___ Source data ___

Record same_binding (id : nat) (s s' : RLQSServer St) : Prop := {
  sb_others id' : id' ≠ id → streams s' !! id' = streams s !! id';
  sb_self : binding <$> streams s' !! id = binding <$> streams s !! id;
  sb_limits : limits s' = limits s;
  sb_engine : engine s' = engine s;
}.

#[global] Instance same_binding_preorder id : PreOrder (same_binding id).
Proof.
  split; [by split|]. intros s1 s2 s3 [O1 S1 L1 E1] [O2 S2 L2 E2].
  split; [intros; by rewrite O2, O1|congruence..].
Qed.

Lemma same_binding_streams id s s' :
  streams s' = streams s → limits s' = limits s → engine s' = engine s → same_binding id s s'.
Proof. intros Hs. split; [intros; by rewrite Hs|by rewrite Hs|done..]. Qed.

Lemma same_binding_put id ss ss' s s' :
  streams s !! id = Some ss → streams s' = <[id := ss']> (streams s) →
  binding ss' = binding ss → limits s' = limits s → engine s' = engine s →
  same_binding id s s'.
Proof.
  intros Hid Hs Hb. split; [|by rewrite Hs, lookup_insert_eq, Hid; cbn; rewrite Hb|done..].
  intros id' Hne. by rewrite Hs, lookup_insert_ne.
Qed.

Definition bound_to (id : nat) (d : string) (s : RLQSServer St) : Prop :=
  ∃ ss, streams s !! id = Some ss ∧ domainBound ss = true ∧ ss_domain ss = d.

Lemma same_binding_bound id d s s' : same_binding id s s' → bound_to id d s → bound_to id d s'.
Proof.
  intros [_ Hself _ _] (ss & Hid & Hb & Hd). rewrite Hid in Hself.
  destruct (streams s' !! id) as [ss'|] eqn:E; [|done]. cbn in Hself. unfold binding in Hself.
  exists ss'. split; [done|]. injection Hself. intros. split; congruence.
Qed.

Lemma bound_to_registered id d s : bound_to id d s → is_Some (streams s !! id).
Proof. intros (ss & ? & _). eauto. Qed.

Lemma bound_to_get id d s :
  bound_to id d s → domainBound (get_stream id s) = true ∧ ss_domain (get_stream id s) = d.
Proof. intros (ss & Hid & ? & ?). by rewrite (get_stream_Some id ss). Qed.

Lemma subscribe_frame id key bid s :
  is_Some (streams s !! id) → same_binding id s (subscribe id key bid s).1.
Proof.
  intros [ss Hid]. unfold subscribe. rewrite (get_stream_Some id ss) by done.
  repeat case_match; try done. by eapply (same_binding_put id ss).
Qed.

Lemma handle_usage_frame `{GoRange} id u s :
  is_Some (streams s !! id) → same_binding id s (handle_usage id u s).1.
Proof.
  intros Hid. unfold handle_usage.
  destruct (usage_bucket_id u) as [bid|]; [|done]. case_match; [done|]. case_match; [done|].
  pose proof (subscribe_frame id (BucketKeyFromProto (Some bid)) bid s Hid) as Hf.
  destruct (subscribe _ _ _ _) as [s1 [err|]]; cbn in *; [done|].
  etrans; [exact Hf|]. by apply same_binding_streams.
Qed.

Lemma same_binding_registered id s s' :
  same_binding id s s' → is_Some (streams s !! id) → is_Some (streams s' !! id).
Proof. intros [_ Hs _ _] [ss Hid]. rewrite Hid in Hs. destruct (streams s' !! id); [eauto|done]. Qed.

___

Work order
Where the string "engine" appears in a line of the entries, that line counts; state the total number of such lines and nothing else.

Answer to this task
3